Le malheur est un rude maître. Quelques semaines plus tôt, il eût souri et haussé les épaules à la proposition de donner sa fille à ce petit peintre. Alors il songeait à M. de Breulh-Faverlay.

A cette heure, il eût reçu comme une faveur céleste la liberté de choisir André pour Sabine. C'est qu'il pensait à Croisenois.
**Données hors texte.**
(** [main] drops the error that [CreateDevice] returns. *)
Lemma main_startup_config_error (host : Host) (rnd : option (list byte))
    (a : Args) :
  String.eqb (argIp a) "none" = false ->
  String.eqb (argMask a) "none" = false ->
  String.eqb (argDev a) "none" = false ->
  String.eqb (argMac a) "none" = true ->
  ReadFile_config host = None
  \/ (exists yamlFile, ReadFile_config host = Some yamlFile
        /\ forall p, snd (yaml_Unmarshal host yamlFile p) = false) ->
  exists ptp eff, main_startup host rnd a = (Running ptp, eff).
Proof.
  intros Hip Hmask Hdev Hmac Hcfg. unfold main_startup.
  rewrite Hip, Hmask, Hdev, Hmac. simpl.
  destruct (GenerateMAC rnd) as [mac hw].
  match goal with
  | |- context [CreateDevice host ?i ?m ?k ?d ?p] =>
      destruct (CreateDevice_config_error host i m k d p Hcfg)
        as (ptp' & eff & ->)
  end.
  eauto.
Qed.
A ce nom maudit qui montait à ses lèvres, le comte tressaillit.

Pour qu'André montrât une telle assurance, il fallait, pensait-il qu'il n'eût pas été informé des derniers événement.

Il interrogea et fut détrompé.

Sûr d'avoir gagné sa cause, le jeune peintre osa dire à M. de Mussidan tout ce qu'il savait, comment et par qui il l'avait su, l'empressement à le servir de M. de Breulh, quel rôle avait accepté la vicomtesse de Bois-d'Ardon; enfin, ses conjectures, ses démarches, ses investigations, ses présages de succès, ses projets, ses espérances...

Il s'exprimait avec une véhémence extraordinaire, son énergie débordait, l'enthousiasme donnait à son regard une expression sublime, et sa parole enflammée rallumait dans le cœur du comte l'espoir près de s'éteindre.